__YOUR INSTRUCTIONS__
Could you set down exactly the lines in the records below between the line holding "eapply log_frame_trans; [apply advance_loop_frame|apply" and the line holding "Lemma clearSlotsAbove_frame r", inclusive?
*** MATERIAL TO PROCESS
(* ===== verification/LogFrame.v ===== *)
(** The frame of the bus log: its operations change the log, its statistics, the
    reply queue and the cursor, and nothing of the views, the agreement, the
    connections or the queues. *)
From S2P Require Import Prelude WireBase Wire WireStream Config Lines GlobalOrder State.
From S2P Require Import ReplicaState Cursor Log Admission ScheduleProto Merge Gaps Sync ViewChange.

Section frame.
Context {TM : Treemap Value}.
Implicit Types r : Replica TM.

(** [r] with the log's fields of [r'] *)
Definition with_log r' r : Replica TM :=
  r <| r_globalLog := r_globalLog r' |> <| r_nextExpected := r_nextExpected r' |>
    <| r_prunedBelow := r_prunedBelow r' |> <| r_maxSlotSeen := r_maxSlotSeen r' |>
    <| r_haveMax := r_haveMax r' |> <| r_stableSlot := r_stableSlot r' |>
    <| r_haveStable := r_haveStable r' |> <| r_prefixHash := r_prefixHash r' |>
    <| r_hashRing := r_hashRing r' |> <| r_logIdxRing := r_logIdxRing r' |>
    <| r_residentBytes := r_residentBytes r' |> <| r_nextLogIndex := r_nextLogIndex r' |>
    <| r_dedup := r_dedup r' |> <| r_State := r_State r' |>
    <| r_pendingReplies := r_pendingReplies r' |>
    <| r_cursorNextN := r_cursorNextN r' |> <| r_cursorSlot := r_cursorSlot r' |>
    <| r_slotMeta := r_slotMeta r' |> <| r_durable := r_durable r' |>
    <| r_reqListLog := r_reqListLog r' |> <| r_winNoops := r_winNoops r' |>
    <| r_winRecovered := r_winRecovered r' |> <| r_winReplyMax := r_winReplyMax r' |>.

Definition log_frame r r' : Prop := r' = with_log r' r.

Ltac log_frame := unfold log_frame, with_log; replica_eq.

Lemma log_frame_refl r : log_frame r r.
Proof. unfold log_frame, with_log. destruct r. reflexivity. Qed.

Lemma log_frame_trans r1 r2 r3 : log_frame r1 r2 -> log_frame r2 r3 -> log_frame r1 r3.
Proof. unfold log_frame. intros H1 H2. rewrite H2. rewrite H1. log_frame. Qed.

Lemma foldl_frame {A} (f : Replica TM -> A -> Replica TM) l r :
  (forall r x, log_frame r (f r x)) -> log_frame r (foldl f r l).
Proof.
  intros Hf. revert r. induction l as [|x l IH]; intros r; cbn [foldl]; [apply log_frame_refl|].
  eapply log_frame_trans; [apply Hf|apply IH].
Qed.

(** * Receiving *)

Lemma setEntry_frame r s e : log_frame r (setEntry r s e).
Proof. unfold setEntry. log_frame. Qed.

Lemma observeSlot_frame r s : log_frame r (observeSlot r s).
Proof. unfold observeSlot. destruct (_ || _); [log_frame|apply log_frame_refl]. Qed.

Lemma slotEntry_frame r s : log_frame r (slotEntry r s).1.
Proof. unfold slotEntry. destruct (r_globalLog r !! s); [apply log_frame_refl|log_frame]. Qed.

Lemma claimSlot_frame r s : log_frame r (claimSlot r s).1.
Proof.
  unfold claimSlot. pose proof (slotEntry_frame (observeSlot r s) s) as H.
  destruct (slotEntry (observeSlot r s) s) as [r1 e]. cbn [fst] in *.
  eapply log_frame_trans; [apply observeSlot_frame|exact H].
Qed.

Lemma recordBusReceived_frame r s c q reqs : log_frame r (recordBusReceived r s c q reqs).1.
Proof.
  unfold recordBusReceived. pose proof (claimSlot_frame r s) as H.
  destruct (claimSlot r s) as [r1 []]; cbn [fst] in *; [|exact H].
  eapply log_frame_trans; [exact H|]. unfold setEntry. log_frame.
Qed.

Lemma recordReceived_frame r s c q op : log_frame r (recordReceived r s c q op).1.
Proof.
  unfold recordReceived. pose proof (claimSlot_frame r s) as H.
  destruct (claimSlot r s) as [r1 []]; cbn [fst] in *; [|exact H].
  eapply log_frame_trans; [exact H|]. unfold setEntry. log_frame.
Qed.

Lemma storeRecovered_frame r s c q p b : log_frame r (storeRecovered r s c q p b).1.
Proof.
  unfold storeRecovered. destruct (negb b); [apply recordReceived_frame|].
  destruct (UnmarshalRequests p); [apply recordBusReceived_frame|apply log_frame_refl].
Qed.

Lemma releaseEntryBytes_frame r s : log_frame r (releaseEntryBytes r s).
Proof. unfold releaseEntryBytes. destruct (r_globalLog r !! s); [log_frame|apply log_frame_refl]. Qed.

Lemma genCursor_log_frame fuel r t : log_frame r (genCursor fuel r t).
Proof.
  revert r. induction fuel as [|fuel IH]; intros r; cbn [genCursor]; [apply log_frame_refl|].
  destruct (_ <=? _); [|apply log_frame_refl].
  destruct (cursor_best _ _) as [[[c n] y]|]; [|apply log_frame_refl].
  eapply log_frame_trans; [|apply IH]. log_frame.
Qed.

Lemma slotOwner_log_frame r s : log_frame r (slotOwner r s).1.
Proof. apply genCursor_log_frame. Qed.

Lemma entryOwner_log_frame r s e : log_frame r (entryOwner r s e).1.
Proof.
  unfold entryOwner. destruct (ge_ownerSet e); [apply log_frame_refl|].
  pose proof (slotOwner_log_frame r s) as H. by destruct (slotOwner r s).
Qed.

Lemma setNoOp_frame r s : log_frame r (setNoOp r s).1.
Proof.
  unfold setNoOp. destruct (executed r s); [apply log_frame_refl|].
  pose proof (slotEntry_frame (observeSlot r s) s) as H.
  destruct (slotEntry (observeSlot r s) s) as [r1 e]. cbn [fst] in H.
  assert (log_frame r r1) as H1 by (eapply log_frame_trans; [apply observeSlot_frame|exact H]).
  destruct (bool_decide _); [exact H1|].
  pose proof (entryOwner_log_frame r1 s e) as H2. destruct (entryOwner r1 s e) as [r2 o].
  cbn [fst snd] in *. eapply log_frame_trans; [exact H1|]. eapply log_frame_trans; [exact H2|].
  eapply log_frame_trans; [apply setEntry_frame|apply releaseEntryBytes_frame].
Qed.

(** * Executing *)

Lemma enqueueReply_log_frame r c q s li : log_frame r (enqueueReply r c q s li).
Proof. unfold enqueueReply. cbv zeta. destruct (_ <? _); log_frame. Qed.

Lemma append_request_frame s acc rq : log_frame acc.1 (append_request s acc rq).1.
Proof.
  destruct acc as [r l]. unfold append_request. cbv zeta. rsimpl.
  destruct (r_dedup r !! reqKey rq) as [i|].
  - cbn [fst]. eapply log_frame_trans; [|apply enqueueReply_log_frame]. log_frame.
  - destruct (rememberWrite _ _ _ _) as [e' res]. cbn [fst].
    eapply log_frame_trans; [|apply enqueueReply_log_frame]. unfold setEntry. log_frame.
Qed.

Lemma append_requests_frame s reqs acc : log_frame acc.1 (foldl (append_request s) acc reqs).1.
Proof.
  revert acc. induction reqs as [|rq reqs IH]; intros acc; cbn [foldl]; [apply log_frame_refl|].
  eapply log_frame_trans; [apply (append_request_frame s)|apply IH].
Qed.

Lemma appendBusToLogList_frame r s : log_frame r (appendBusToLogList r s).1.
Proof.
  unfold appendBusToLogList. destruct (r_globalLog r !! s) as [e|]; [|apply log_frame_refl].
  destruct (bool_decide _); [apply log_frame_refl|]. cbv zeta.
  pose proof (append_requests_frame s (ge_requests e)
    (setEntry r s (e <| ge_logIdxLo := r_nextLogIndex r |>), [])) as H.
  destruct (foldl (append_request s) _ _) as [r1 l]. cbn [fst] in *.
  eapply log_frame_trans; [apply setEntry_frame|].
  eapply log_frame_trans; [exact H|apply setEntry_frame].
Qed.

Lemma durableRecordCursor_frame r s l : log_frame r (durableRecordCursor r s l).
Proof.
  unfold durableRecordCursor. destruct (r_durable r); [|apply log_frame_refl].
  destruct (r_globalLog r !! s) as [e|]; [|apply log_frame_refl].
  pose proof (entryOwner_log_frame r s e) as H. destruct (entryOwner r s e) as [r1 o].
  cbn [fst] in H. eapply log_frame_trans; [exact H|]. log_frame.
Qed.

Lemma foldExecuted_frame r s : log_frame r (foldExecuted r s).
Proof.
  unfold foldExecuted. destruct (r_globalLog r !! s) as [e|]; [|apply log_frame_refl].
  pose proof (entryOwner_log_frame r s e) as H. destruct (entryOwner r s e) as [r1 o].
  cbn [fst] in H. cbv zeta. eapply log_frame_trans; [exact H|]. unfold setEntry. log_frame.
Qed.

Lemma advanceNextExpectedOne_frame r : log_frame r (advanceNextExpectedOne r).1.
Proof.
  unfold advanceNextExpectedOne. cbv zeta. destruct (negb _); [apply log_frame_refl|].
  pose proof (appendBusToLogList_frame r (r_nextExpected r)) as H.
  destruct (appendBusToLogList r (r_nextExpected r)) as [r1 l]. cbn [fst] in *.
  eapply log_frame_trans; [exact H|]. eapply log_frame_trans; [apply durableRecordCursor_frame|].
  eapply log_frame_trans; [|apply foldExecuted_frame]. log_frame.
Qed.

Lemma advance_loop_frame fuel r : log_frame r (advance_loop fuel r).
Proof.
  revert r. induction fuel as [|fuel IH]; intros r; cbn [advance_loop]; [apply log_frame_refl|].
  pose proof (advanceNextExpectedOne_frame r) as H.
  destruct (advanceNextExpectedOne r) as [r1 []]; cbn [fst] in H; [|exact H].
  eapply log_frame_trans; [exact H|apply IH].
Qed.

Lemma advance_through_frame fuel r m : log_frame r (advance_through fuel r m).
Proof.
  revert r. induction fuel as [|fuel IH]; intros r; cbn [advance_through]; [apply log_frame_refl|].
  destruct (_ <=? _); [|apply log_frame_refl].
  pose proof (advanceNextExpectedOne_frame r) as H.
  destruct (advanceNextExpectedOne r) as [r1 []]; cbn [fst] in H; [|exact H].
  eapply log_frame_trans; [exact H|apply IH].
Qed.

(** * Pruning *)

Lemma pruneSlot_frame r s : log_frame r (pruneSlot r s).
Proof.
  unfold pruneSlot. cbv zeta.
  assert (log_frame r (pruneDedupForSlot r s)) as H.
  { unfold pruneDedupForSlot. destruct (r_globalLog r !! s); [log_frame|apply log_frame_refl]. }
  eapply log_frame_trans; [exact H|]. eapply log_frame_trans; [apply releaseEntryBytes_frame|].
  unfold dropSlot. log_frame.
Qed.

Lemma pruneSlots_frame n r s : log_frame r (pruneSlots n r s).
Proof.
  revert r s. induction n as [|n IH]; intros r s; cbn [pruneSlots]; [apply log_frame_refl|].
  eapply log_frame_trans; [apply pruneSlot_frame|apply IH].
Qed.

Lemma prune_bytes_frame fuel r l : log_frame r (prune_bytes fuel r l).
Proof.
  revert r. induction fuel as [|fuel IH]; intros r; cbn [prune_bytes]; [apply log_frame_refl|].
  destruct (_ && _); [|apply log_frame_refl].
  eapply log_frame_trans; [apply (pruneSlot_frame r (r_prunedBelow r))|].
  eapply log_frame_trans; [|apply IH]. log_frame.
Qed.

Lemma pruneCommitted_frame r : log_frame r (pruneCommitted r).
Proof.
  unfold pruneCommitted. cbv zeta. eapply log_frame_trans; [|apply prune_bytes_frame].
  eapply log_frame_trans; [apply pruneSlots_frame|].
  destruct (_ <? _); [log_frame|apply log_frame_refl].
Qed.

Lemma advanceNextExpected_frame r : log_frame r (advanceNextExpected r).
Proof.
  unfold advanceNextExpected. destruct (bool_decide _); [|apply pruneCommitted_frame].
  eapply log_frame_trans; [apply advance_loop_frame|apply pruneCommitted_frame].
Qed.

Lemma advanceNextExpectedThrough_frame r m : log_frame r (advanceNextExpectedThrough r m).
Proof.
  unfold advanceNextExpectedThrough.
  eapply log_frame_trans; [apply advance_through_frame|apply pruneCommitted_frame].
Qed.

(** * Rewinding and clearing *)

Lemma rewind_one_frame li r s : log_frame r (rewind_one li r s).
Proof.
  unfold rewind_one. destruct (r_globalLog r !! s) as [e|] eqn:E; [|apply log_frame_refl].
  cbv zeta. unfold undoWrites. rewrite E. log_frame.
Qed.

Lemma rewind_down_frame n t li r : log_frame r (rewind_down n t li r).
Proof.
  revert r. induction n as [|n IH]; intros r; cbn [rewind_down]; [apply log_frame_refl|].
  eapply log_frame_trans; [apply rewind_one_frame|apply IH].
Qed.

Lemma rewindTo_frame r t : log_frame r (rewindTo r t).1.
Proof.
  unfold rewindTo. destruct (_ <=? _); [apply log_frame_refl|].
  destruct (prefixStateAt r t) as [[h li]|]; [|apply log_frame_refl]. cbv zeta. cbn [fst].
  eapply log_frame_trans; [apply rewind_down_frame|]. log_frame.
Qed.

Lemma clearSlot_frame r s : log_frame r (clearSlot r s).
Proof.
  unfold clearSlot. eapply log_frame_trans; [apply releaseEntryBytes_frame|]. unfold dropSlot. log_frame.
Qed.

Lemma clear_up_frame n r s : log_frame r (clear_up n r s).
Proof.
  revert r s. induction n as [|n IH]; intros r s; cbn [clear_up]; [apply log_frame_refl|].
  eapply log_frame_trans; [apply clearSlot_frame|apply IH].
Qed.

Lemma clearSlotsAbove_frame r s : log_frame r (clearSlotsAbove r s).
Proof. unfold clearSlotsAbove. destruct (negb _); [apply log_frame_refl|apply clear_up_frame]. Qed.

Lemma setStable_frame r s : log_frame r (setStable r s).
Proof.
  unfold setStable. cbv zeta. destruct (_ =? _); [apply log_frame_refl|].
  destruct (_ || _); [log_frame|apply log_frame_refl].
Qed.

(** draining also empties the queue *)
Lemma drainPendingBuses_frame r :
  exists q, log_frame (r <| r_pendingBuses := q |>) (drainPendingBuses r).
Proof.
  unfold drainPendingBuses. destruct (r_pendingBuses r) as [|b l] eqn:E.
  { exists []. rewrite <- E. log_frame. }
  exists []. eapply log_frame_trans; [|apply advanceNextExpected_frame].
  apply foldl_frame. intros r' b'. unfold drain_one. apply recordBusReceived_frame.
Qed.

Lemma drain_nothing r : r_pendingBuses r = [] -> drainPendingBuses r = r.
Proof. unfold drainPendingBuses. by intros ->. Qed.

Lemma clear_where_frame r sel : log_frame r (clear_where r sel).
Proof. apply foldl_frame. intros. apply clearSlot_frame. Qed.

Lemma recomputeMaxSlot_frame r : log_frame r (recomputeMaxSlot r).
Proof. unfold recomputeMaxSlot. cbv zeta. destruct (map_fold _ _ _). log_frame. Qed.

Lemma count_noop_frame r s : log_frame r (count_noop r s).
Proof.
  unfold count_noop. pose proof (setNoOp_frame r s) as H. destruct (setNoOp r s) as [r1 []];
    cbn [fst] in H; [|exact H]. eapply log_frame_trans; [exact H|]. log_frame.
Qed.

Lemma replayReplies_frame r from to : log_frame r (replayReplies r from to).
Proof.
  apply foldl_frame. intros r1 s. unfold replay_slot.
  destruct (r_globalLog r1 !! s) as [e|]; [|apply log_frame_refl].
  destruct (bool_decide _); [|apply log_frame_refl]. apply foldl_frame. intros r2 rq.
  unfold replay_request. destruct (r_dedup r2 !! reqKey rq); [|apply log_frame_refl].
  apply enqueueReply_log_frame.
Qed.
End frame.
******
__TASK ANSWER__
  eapply log_frame_trans; [apply advance_loop_frame|apply pruneCommitted_frame].
Qed.

Lemma advanceNextExpectedThrough_frame r m : log_frame r (advanceNextExpectedThrough r m).
Proof.
  unfold advanceNextExpectedThrough.
  eapply log_frame_trans; [apply advance_through_frame|apply pruneCommitted_frame].
Qed.

(** * Rewinding and clearing *)

Lemma rewind_one_frame li r s : log_frame r (rewind_one li r s).
Proof.
  unfold rewind_one. destruct (r_globalLog r !! s) as [e|] eqn:E; [|apply log_frame_refl].
  cbv zeta. unfold undoWrites. rewrite E. log_frame.
Qed.

Lemma rewind_down_frame n t li r : log_frame r (rewind_down n t li r).
Proof.
  revert r. induction n as [|n IH]; intros r; cbn [rewind_down]; [apply log_frame_refl|].
  eapply log_frame_trans; [apply rewind_one_frame|apply IH].
Qed.

Lemma rewindTo_frame r t : log_frame r (rewindTo r t).1.
Proof.
  unfold rewindTo. destruct (_ <=? _); [apply log_frame_refl|].
  destruct (prefixStateAt r t) as [[h li]|]; [|apply log_frame_refl]. cbv zeta. cbn [fst].
  eapply log_frame_trans; [apply rewind_down_frame|]. log_frame.
Qed.

Lemma clearSlot_frame r s : log_frame r (clearSlot r s).
Proof.
  unfold clearSlot. eapply log_frame_trans; [apply releaseEntryBytes_frame|]. unfold dropSlot. log_frame.
Qed.

Lemma clear_up_frame n r s : log_frame r (clear_up n r s).
Proof.
  revert r s. induction n as [|n IH]; intros r s; cbn [clear_up]; [apply log_frame_refl|].
  eapply log_frame_trans; [apply clearSlot_frame|apply IH].
Qed.

Lemma clearSlotsAbove_frame r s : log_frame r (clearSlotsAbove r s).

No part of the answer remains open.